I am a huge fan of Google & its products. Still marveling at the fact that a research paper published as a doctorate thesis could create a revolution in the way we perceive and view the Internet! Google is best at what it does & and it has become a common phenomenon to 234754 search results in 0.15 seconds that our jaws don’t even drop! Ever wondered what goes on behind that search window? Ever thought how any search engine indexes, aggregates and generates all of these search results accurately at the wink of an eye.
Since dissecting Google to see how it works is a very long description of what happens inside it, I will divide it into two blog posts. The present one deals with how Google indexes and stores the web pages while the next one pertains to the actual algorithm that it uses to rank the web pages.

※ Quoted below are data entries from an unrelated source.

(* ===== verification/TlObject.v ===== *)
(** The TL object layer: the [serialize]/[deserialize] bodies that
    [tools/tl_gen.py] emits for every combinator of the schema, [TLObject.read]
    and [TLObject.write] ([piltover/tl/tl_object.py]), the hand-written
    containers of [piltover/tl/core_types.py], [SerializationUtils]
    ([piltover/tl/serialization_utils.py]) and the cache serializer of
    [piltover/cache.py].

    The schema itself (the generated [tl.all.objects]) and [gzip.decompress] are
    parameters. *)
From Stdlib Require Import Init.Byte.
From S2P Require Import Prelude PyBytes TlPrimitives.

(** ** The schema, as the generator parses it *)
Inductive elem_type :=
  | EInt (cls : int_class) | EDouble | EBool | EBytes | EString | EObject.

(** [TyFlags n] is a [#] field, [TyObject] a boxed type with several
    constructors and [TyExact id] one with a single constructor, whose class the
    generated code reads directly. *)
Inductive tltype :=
  | TyFlags (num : Z)
  | TyInt (cls : int_class) | TyDouble | TyBool | TyTrue | TyBytes | TyString
  | TyVector (e : elem_type)
  | TyObject
  | TyExact (id : Z).

(** [Field]: [f_flag] is [(flag_num, flag_bit)] of an optional field. *)
Record Field := MkField {
  f_name : string;
  f_flag : option (Z * Z);
  f_type : tltype;
}.

Record Combinator := MkCombinator { c_id : Z; c_fields : list Field }.

Definition is_vector (f : Field) : bool :=
  match f_type f with TyVector _ => true | _ => false end.
Definition is_flag (f : Field) : bool :=
  match f_type f with TyFlags _ => true | _ => false end.
Definition is_true_type (f : Field) : bool :=
  match f_type f with TyTrue => true | _ => false end.
Definition is_optional (f : Field) : bool := negb (is_flag f) && bool_decide (is_Some (f_flag f)).

(** ** Values: an object is its constructor id and the values of its slots;
    [VDyn] is a value kept with its own class, as the result of an RPC is. *)
#[warnings="-register-all"]
Inductive tlval :=
  | VNone
  | VInt (z : Z) | VFloat (x : float64) | VBool (b : bool) | VBytes (b : bytes) | VStr (s : pystr)
  | VInts (l : list Z) | VFloats (l : list float64) | VBools (l : list bool)
  | VBytess (l : list bytes) | VStrs (l : list pystr)
  | VObjs (l : list tlval)
  | VObj (id : Z) (slots : list tlval)
  | VDyn (t : tltype) (v : tlval).

Definition ID_Message : Z := 0x5bb8e511.
Definition ID_MsgContainer : Z := 0x73f1f8dc.
Definition ID_RpcResult : Z := 0xf35c6d01.
Definition ID_GzipPacked : Z := 0x3072cfa1.
Definition ID_FutureSalts : Z := 0xae500895.
Definition ID_FutureSalt : Z := 0x0949d9dc.
Definition ID_BoolTrue : Z := 0x997275b5.
Definition ID_BoolFalse : Z := 0xbc799737.

(** The ids that [all.py] maps to hand-written classes. *)
Definition core_ids : list Z :=
  [ID_Message; ID_MsgContainer; ID_RpcResult; ID_GzipPacked; ID_FutureSalts;
   ID_BoolTrue; ID_BoolFalse].

(** Python's truth of a slot *)
Definition truthy (v : tlval) : bool :=
  match v with
  | VNone => false
  | VInt z => negb (z =? 0)
  | VFloat x => negb ((float_bits x =? 0) || (float_bits x =? 2 ^ 63))
  | VBool b => b
  | VBytes l => match l with [] => false | _ => true end
  | VStr l => match l with [] => false | _ => true end
  | VInts l => match l with [] => false | _ => true end
  | VFloats l => match l with [] => false | _ => true end
  | VBools l => match l with [] => false | _ => true end
  | VBytess l => match l with [] => false | _ => true end
  | VStrs l => match l with [] => false | _ => true end
  | VObjs l => match l with [] => false | _ => true end
  | VObj _ _ | VDyn _ _ => true
  end.

Definition is_none (v : tlval) : bool := match v with VNone => true | _ => false end.

(** ** The emitted [serialize] *)

(** [fields_empty] and [fields_not_empty] of a shared flag *)
Definition slot_empty (f : Field) (v : tlval) : bool :=
  if is_true_type f then match v with VBool false => true | _ => false end else is_none v.
Definition slot_not_empty (f : Field) (v : tlval) : bool :=
  if is_true_type f then match v with VBool true => true | _ => false end else negb (is_none v).

Definition flag_group (fl : Z * Z) (all : list (Field * tlval)) : list (Field * tlval) :=
  filter (fun fv => f_flag fv.1 = Some fl) all.

Definition shared_flags_ok (all : list (Field * tlval)) : bool :=
  forallb (fun fv : Field * tlval =>
    match f_flag fv.1 with
    | None => true
    | Some fl =>
      let g := flag_group fl all in
      (length g <? 2)%nat || forallb (fun fv => slot_empty fv.1 fv.2) g
        || forallb (fun fv => slot_not_empty fv.1 fv.2) g
    end) all.

(** [if self.f: flags |= (1 << bit)], with [is not None] for scalar types *)
Definition contributes (f : Field) (v : tlval) : bool :=
  if is_vector f || is_true_type f then truthy v else negb (is_none v).

Definition flags_value (num : Z) (all : list (Field * tlval)) : Z :=
  foldr (fun (fv : Field * tlval) acc =>
    match f_flag fv.1 with
    | Some (n, bit) => if (n =? num) && contributes fv.1 fv.2
                       then Z.lor (Z.shiftl 1 bit) acc else acc
    | None => acc
    end) 0 all.

(** Whether an optional field that is not a [true] is written *)
Definition written (f : Field) (v : tlval) (all : list (Field * tlval)) : bool :=
  let shared := match f_flag f with
                | Some fl => (1 <? length (flag_group fl all))%nat
                | None => false
                end in
  if shared || negb (is_vector f) then negb (is_none v) else truthy v.

Fixpoint ser_fields (all : list (Field * tlval)) (fields : list Field)
    (todo : list (tlval * (tltype -> result bytes))) : result bytes :=
  match fields with
  | [] => Ok []
  | f :: fields =>
    match f_type f with
    | TyFlags num =>
      b ← int_write Int (flags_value num all) true;
      bs ← ser_fields all fields todo;
      Ok (b ++ bs)
    | ty =>
      match todo with
      | [] => Raise TypeError
      | (v, wr) :: todo =>
        b ← (if is_optional f
             then if is_true_type f then Ok []
                  else if written f v all then wr ty else Ok []
             else wr ty);
        bs ← ser_fields all fields todo;
        Ok (b ++ bs)
      end
    end
  end.

Definition slot_fields (fields : list Field) : list Field :=
  filter (fun f => is_flag f = false) fields.

Definition serialize_body (fields : list Field) (slots : list tlval)
    (writers : list (tltype -> result bytes)) : result bytes :=
  let all := zip (slot_fields fields) slots in
  if negb (shared_flags_ok all) then Raise ValueError
  else ser_fields all fields (zip slots writers).

(** ** The emitted [deserialize] *)
Definition flag_env : Type := list (Z * Z).

Fixpoint env_get (env : flag_env) (num : Z) : option Z :=
  match env with
  | [] => None
  | (n, v) :: env => if n =? num then Some v else env_get env num
  end.

(** [(flags & (1 << bit)) == (1 << bit)] *)
Definition flag_test (env : flag_env) (fl : Z * Z) : result bool :=
  match env_get env fl.1 with
  | None => Raise NameError
  | Some flags => Ok (Z.land flags (Z.shiftl 1 fl.2) =? Z.shiftl 1 fl.2)
  end.

Fixpoint deser_fields (rd : tltype -> reader tlval) (env : flag_env)
    (fields : list Field) : reader (list tlval) :=
  match fields with
  | [] => mret []
  | f :: fields =>
    match f_type f with
    | TyFlags num =>
      flags ← int_read Int true; deser_fields rd ((num, flags) :: env) fields
    | ty =>
      v ← (match f_flag f with
           | None => rd ty
           | Some fl =>
             set ← reader_lift (flag_test env fl);
             if is_true_type f then mret (VBool set)
             else if (set : bool) then rd ty else mret VNone
           end);
      vs ← deser_fields rd env fields;
      mret (v :: vs)
    end
  end.

(** ** [TLObject.write], [TLObject.read] and the core types *)
Section Objects.
(** [tl.all.objects] without the core types *)
Variable objects : Z -> option Combinator.
Variable decompress : bytes -> result bytes.

(** Vectors of base types, by their emitted [XVector] class *)
Definition base_vector_write (e : elem_type) (v : tlval) : result bytes :=
  match e, v with
  | EInt Int, VInts l => p_write IntVector l
  | EInt Long, VInts l => p_write LongVector l
  | EInt cls, VInts l => p_write (VectorPrim (IntPrim cls)) l
  | EDouble, VFloats l => p_write FloatVector l
  | EBool, VBools l => p_write BoolVector l
  | EBytes, VBytess l => p_write BytesVector l
  | EString, VStrs l => p_write StringVector l
  | _, _ => Raise TypeError
  end.

Definition base_vector_read (e : elem_type) : reader tlval :=
  match e with
  | EInt Int => l ← p_read IntVector; mret (VInts l)
  | EInt Long => l ← p_read LongVector; mret (VInts l)
  | EInt cls => l ← p_read (VectorPrim (IntPrim cls)); mret (VInts l)
  | EDouble => l ← p_read FloatVector; mret (VFloats l)
  | EBool => l ← p_read BoolVector; mret (VBools l)
  | EBytes => l ← p_read BytesVector; mret (VBytess l)
  | EString => l ← p_read StringVector; mret (VStrs l)
  | EObject => fun _ => Raise TypeError
  end.

Fixpoint value_write (v : tlval) (t : tltype) {struct v} : result bytes :=
  match v with
  | VInt z => match t with TyInt cls => int_write cls z true | _ => Raise TypeError end
  | VFloat x => match t with TyDouble => float_write x | _ => Raise TypeError end
  | VBool b => match t with TyBool | TyTrue => bool_write b | _ => Raise TypeError end
  | VBytes b => match t with TyBytes => bytes_write b | _ => Raise TypeError end
  | VStr s => match t with TyString => string_write s | _ => Raise TypeError end
  | VObjs l =>
    match t with
    | TyVector EObject =>
      h ← header (Z.of_nat (length l));
      bss ← mapM (fun o => value_write o TyObject) l;
      Ok (h ++ concat bss)
    | _ => Raise TypeError
    end
  | VDyn _ _ => Raise TypeError
  | VObj id slots =>
    let ws := map value_write slots in
    match t with
    | TyObject | TyExact _ =>
      if decide (id = ID_Message) then
        match slots, ws with
        | [VInt mid; VInt seq; _], [_; _; w] =>
          body ← w TyObject;
          a ← int_write Long mid true; b ← int_write Int seq true;
          c ← int_write Int (Z.of_nat (length body)) true;
          Ok (a ++ b ++ c ++ body)
        | _, _ => Raise TypeError
        end
      else
      h ← int_write Int id false;
      if decide (id = ID_MsgContainer) then
        match slots with
        | [VObjs ms] =>
          n ← int_write Int (Z.of_nat (length ms)) true;
          bss ← mapM (fun o => value_write o (TyExact ID_Message)) ms;
          Ok (h ++ n ++ concat bss)
        | _ => Raise TypeError
        end
      else if decide (id = ID_RpcResult) then
        match slots, ws with
        | [VInt req; VDyn t' v'], _ =>
          a ← int_write Long req true; b ← value_write v' t'; Ok (h ++ a ++ b)
        | [VInt req; _], [_; w] =>
          a ← int_write Long req true; b ← w TyObject; Ok (h ++ a ++ b)
        | _, _ => Raise TypeError
        end
      else if decide (id = ID_FutureSalts) then
        match slots with
        | [VInt req; VInt now; VObjs salts] =>
          a ← int_write Long req true; b ← int_write Int now true;
          c ← int_write Int (Z.of_nat (length salts)) true;
          bss ← mapM (fun o =>
            match o, objects ID_FutureSalt with
            | VObj _ sl, Some c => serialize_body (c_fields c) sl (map value_write sl)
            | _, _ => Raise TypeError
            end) salts;
          Ok (h ++ a ++ b ++ c ++ concat bss)
        | _ => Raise TypeError
        end
      else if decide (id = ID_GzipPacked) then
        match slots with
        | [VBytes p] => b ← bytes_write p; Ok (h ++ b)
        | _ => Raise TypeError
        end
      else
        match objects id with
        | None => Raise TypeError
        | Some c => b ← serialize_body (c_fields c) slots ws; Ok (h ++ b)
        end
    | _ => Raise TypeError
    end
  | _ => match t with TyVector e => base_vector_write e v | _ => Raise TypeError end
  end.

(** [TLObject.write] *)
Definition object_write (v : tlval) : result bytes :=
  match v with VObj _ _ => value_write v TyObject | _ => Raise TypeError end.

(** [raise X(constructor, stream.read())] *)
Definition fail_with (mk : bytes -> exn) {A} : reader A := fun s => Raise (mk s).

(** [stream.read(length)] read as a stream of its own; what the inner reader
    leaves is dropped. *)
Definition sub_stream {A} (n : Z) (r : reader A) : reader A :=
  data ← bio_read n;
  reader_lift (fst <$> r data).

Section Step.
(** [rd] reads the values nested in an object. *)
Variable rd : tltype -> reader tlval.

(** [Message.deserialize] *)
Definition message_deserialize : reader tlval :=
  msg_id ← int_read Long true;
  seq_no ← int_read Int true;
  length ← int_read Int true;
  body ← sub_stream length (rd TyObject);
  mret (VObj ID_Message [VInt msg_id; VInt seq_no; body]).

(** [MsgContainer.deserialize] *)
Definition msg_container_deserialize : reader tlval :=
  count ← int_read Int true;
  result ← read_many message_deserialize (Z.to_nat count);
  mret (VObj ID_MsgContainer [VObjs result]).

(** [RpcResult.deserialize] *)
Definition rpc_result_deserialize : reader tlval :=
  req_msg_id ← int_read Long true;
  result ← rd TyObject;
  mret (VObj ID_RpcResult [VInt req_msg_id; result]).

(** [GzipPacked.deserialize]: the object that was packed *)
Definition gzip_packed_deserialize : reader tlval :=
  packed_data ← bytes_read;
  data ← reader_lift (decompress packed_data);
  reader_lift (fst <$> rd TyObject data).

(** [FutureSalts.deserialize]: bare [FutureSalt]s *)
Definition future_salts_deserialize : reader tlval :=
  req_msg_id ← int_read Long true;
  now ← int_read Int true;
  count ← int_read Int true;
  salts ← read_many (match objects ID_FutureSalt with
                     | None => reader_lift (Raise NameError)
                     | Some c => vs ← deser_fields rd [] (c_fields c);
                                 mret (VObj ID_FutureSalt vs)
                     end) (Z.to_nat count);
  mret (VObj ID_FutureSalts [VInt req_msg_id; VInt now; VObjs salts]).

(** [objects[constructor].deserialize] *)
Definition deserialize (constructor : Z) : reader tlval :=
  if decide (constructor = ID_Message) then message_deserialize
  else if decide (constructor = ID_MsgContainer) then msg_container_deserialize
  else if decide (constructor = ID_RpcResult) then rpc_result_deserialize
  else if decide (constructor = ID_GzipPacked) then gzip_packed_deserialize
  else if decide (constructor = ID_FutureSalts) then future_salts_deserialize
  else if decide (constructor = ID_BoolTrue) then mret (VDyn TyBool (VBool true))
  else if decide (constructor = ID_BoolFalse) then mret (VDyn TyBool (VBool false))
  else match objects constructor with
  | None => fail_with (UnknownConstructor constructor)
  | Some c => vs ← deser_fields rd [] (c_fields c); mret (VObj constructor vs)
  end.

(** [TLObject.read], called on [TLObject] itself *)
Definition read_any : reader tlval :=
  constructor ← int_read Int false; deserialize constructor.

(** [X.read] for a single class: another constructor is refused. *)
Definition read_exact (id : Z) : reader tlval :=
  constructor ← int_read Int false;
  if decide (constructor = id) then deserialize constructor
  else fail_with (InvalidConstructor constructor).
End Step.

Fixpoint value_read (fuel : nat) (t : tltype) {struct fuel} : reader tlval :=
  match fuel with
  | O => fun _ => Raise OutOfFuel
  | S fuel =>
    match t with
    | TyFlags _ => fun _ => Raise TypeError
    | TyInt cls => z ← int_read cls true; mret (VInt z)
    | TyDouble => x ← float_read; mret (VFloat x)
    | TyBool | TyTrue => b ← bool_read; mret (VBool b)
    | TyBytes => b ← bytes_read; mret (VBytes b)
    | TyString => s ← string_read; mret (VStr s)
    | TyVector EObject =>
      count ← read_header;
      l ← read_many (read_any (value_read fuel)) (Z.to_nat count);
      mret (VObjs l)
    | TyVector e => base_vector_read e
    | TyObject => read_any (value_read fuel)
    | TyExact id => read_exact (value_read fuel) id
    end
  end.
End Objects.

Indexing web pages is an interesting operation in itself. You type a search query and expect the search engine to deliver results QUICKLY and ACCURATELY. The speed with which the results are displayed depends on how fast the search engine can sift through the indexes that it creates. It is analogous to finding a particular word from a dictionary in your hand. Wonder if the dictionary wasn’t arranged alphabetically?

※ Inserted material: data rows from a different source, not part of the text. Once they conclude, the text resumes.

Definition with_client (c : option Z) (s : Session) : Session :=
  MkSession c (session_id s) (auth_data s) (auth s) (out s) (rpc s) (salt_now s) (salt_prev s)
    (layer s) (is_internal_push s) (had_init_connection s) (message_available s) (cleanup_task s) (min_msg_id s) (no_updates s).
Definition with_auth_data (a : option AuthData) (s : Session) : Session :=
  MkSession (client s) (session_id s) a (auth s) (out s) (rpc s) (salt_now s) (salt_prev s)
    (layer s) (is_internal_push s) (had_init_connection s) (message_available s) (cleanup_task s) (min_msg_id s) (no_updates s).
Definition with_auth (a : AuthState) (s : Session) : Session :=
  MkSession (client s) (session_id s) (auth_data s) a (out s) (rpc s) (salt_now s) (salt_prev s)
    (layer s) (is_internal_push s) (had_init_connection s) (message_available s) (cleanup_task s) (min_msg_id s) (no_updates s).
Definition with_out (o : Outbound) (s : Session) : Session :=
  MkSession (client s) (session_id s) (auth_data s) (auth s) o (rpc s) (salt_now s) (salt_prev s)
    (layer s) (is_internal_push s) (had_init_connection s) (message_available s) (cleanup_task s) (min_msg_id s) (no_updates s).
Definition with_rpc (r : RpcTrack) (s : Session) : Session :=
  MkSession (client s) (session_id s) (auth_data s) (auth s) (out s) r (salt_now s) (salt_prev s)
    (layer s) (is_internal_push s) (had_init_connection s) (message_available s) (cleanup_task s) (min_msg_id s) (no_updates s).
Definition with_salts (n p : Salt) (s : Session) : Session :=
  MkSession (client s) (session_id s) (auth_data s) (auth s) (out s) (rpc s) n p
    (layer s) (is_internal_push s) (had_init_connection s) (message_available s) (cleanup_task s) (min_msg_id s) (no_updates s).
Definition with_layer (l : Z) (s : Session) : Session :=
  MkSession (client s) (session_id s) (auth_data s) (auth s) (out s) (rpc s) (salt_now s) (salt_prev s)
    l (is_internal_push s) (had_init_connection s) (message_available s) (cleanup_task s) (min_msg_id s) (no_updates s).
Definition with_internal_push (b : bool) (s : Session) : Session :=
  MkSession (client s) (session_id s) (auth_data s) (auth s) (out s) (rpc s) (salt_now s) (salt_prev s)
    (layer s) b (had_init_connection s) (message_available s) (cleanup_task s) (min_msg_id s) (no_updates s).
Definition with_init (b : bool) (s : Session) : Session :=
  MkSession (client s) (session_id s) (auth_data s) (auth s) (out s) (rpc s) (salt_now s) (salt_prev s)
    (layer s) (is_internal_push s) b (message_available s) (cleanup_task s) (min_msg_id s) (no_updates s).
Definition with_event (e : option Z) (s : Session) : Session :=
  MkSession (client s) (session_id s) (auth_data s) (auth s) (out s) (rpc s) (salt_now s) (salt_prev s)
    (layer s) (is_internal_push s) (had_init_connection s) e (cleanup_task s) (min_msg_id s) (no_updates s).
Definition with_cleanup (b : bool) (s : Session) : Session :=
  MkSession (client s) (session_id s) (auth_data s) (auth s) (out s) (rpc s) (salt_now s) (salt_prev s)
    (layer s) (is_internal_push s) (had_init_connection s) (message_available s) b (min_msg_id s) (no_updates s).
Definition with_min_msg_id (m : Z) (s : Session) : Session :=
  MkSession (client s) (session_id s) (auth_data s) (auth s) (out s) (rpc s) (salt_now s) (salt_prev s)
    (layer s) (is_internal_push s) (had_init_connection s) (message_available s) (cleanup_task s) m (no_updates s).

Definition with_no_updates (b : bool) (s : Session) : Session :=
  MkSession (client s) (session_id s) (auth_data s) (auth s) (out s) (rpc s) (salt_now s) (salt_prev s)
    (layer s) (is_internal_push s) (had_init_connection s) (message_available s) (cleanup_task s)
    (min_msg_id s) b.

Definition uniq_id (self : Session) : Z * Z :=
  (default 0 (auth_data self ≫= auth_key_id), session_id self).

(** ** Message ids and sequence numbers *)
Definition microseconds : Z := 1000000.

(** [msg_id]; the [assert] cannot fail and is proved in [msg_id_parity]. *)
Definition msg_id (time : Z) (in_reply : bool) (v : MsgIdValues) : Z * MsgIdValues :=
  let now := time / microseconds in
  let offset := if now =? last_time v then offset v + 4 else 0 in
  (now * 2 ^ 32 + offset + (if in_reply then 1 else 3), MkMsgIdValues now offset).

Definition get_outgoing_seq_no (obj : tlval) (out_seq_no : Z) : Z * Z :=
  let ret := out_seq_no * 2 in
  if is_content_related obj then (ret + 1, out_seq_no + 1) else (ret, out_seq_no).

Definition with_ids (v : MsgIdValues) (n : Z) (o : Outbound) : Outbound :=
  MkOutbound v n (message_queue o) (unencrypted_queue o) (pending_outbound o) (resend_pending_on_connect o).

(** [Message(message_id, seq_no, obj)] *)
Definition pack_message (time : Z) (obj : tlval) (in_reply : bool) (o : Outbound)
    : (Z * Z * tlval) * Outbound :=
  let '(mid, v) := msg_id time in_reply (msg_id_values o) in
  let '(seq, n) := get_outgoing_seq_no obj (out_seq_no o) in
  ((mid, seq, obj), with_ids v n o).

(** The comprehension of [pack_container]; [time()] is read once per message. *)
Fixpoint pack_messages (objects : list (Z * (tlval * bool))) (o : Outbound)
    : list (Z * Z * tlval) * Outbound :=
  match objects with
  | [] => ([], o)
  | (time, (obj, in_reply)) :: objects =>
    let '(m, o) := pack_message time obj in_reply o in
    let '(ms, o) := pack_messages objects o in
    (m :: ms, o)
  end.

Definition message_val (m : Z * Z * tlval) : tlval :=
  let '(mid, seq, obj) := m in VObj ID_Message [VInt mid; VInt seq; obj].

Definition pack_container (objects : list (Z * (tlval * bool))) (time : Z) (o : Outbound)
    : (Z * Z * tlval) * Outbound :=
  let '(ms, o) := pack_messages objects o in
  pack_message time (VObj ID_MsgContainer [VObjs (map message_val ms)]) false o.

(** ** Unacknowledged messages *)
Fixpoint od_set {V} (k : Z) (v : V) (l : list (Z * V)) : list (Z * V) :=
  match l with
  | [] => [(k, v)]
  | (k', v') :: l => if k' =? k then (k, v) :: l else (k', v') :: od_set k v l
  end.
Definition od_pop {V} (k : Z) (l : list (Z * V)) : list (Z * V) :=
  filter (fun kv => kv.1 <> k) l.

Definition with_pending (p : list (Z * (Z * bytes))) (o : Outbound) : Outbound :=
  MkOutbound (msg_id_values o) (out_seq_no o) (message_queue o) (unencrypted_queue o) p
    (resend_pending_on_connect o).

Definition track_pending_outbound (message_id seq_no : Z) (data : bytes) (o : Outbound) : Outbound :=
  with_pending (od_set message_id (seq_no, data) (pending_outbound o)) o.

Definition ack_outbound (msg_ids : list Z) (o : Outbound) : Outbound :=
  with_pending (foldl (fun p m => od_pop m p) (pending_outbound o) msg_ids) o.

(** ** Completed RPCs *)
Definition RPC_COMPLETION_TRACK_LIMIT : nat := 256.

(** [_prune_rpc_completions]: an empty [deque] raises [IndexError]. *)
Fixpoint prune (fuel : nat) (r : RpcTrack) : result RpcTrack :=
  if (RPC_COMPLETION_TRACK_LIMIT <? size (rpc_completed_ids r))%nat then
    match fuel with
    | O => Raise OutOfFuel
    | S fuel =>
      match rpc_completed_order r with
      | [] => Raise IndexError
      | oldest :: order =>
        prune fuel (MkRpcTrack (delete oldest (rpc_completions r))
                               (rpc_completed_ids r ∖ {[oldest]}) order)
      end
    end
  else Ok r.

The mighty task of Indexing begins with analyzing the web content – a majority of which is text based. In tech speak, this process is called Parsing and its purpose is to create a text index known as Inverted File.
Parsing
Each & every English sentence consists of Words, White Spaces & Punctuation Marks. A good parsing algorithm extracts the words from a passage of text. Unlike humans, a computer recognizes words as the bits between white spaces. In addition, it must also look for words with punctuation marks. When identifying each word, several characteristics may be stored, such as the words/token's case (upper, lower, mixed, proper), language or encoding, lexical category (part of speech, like 'noun' or 'verb'), position, sentence number, sentence position, length, and line number. This is useful when processing phrases (for eg. Digital Cameras) as search queries.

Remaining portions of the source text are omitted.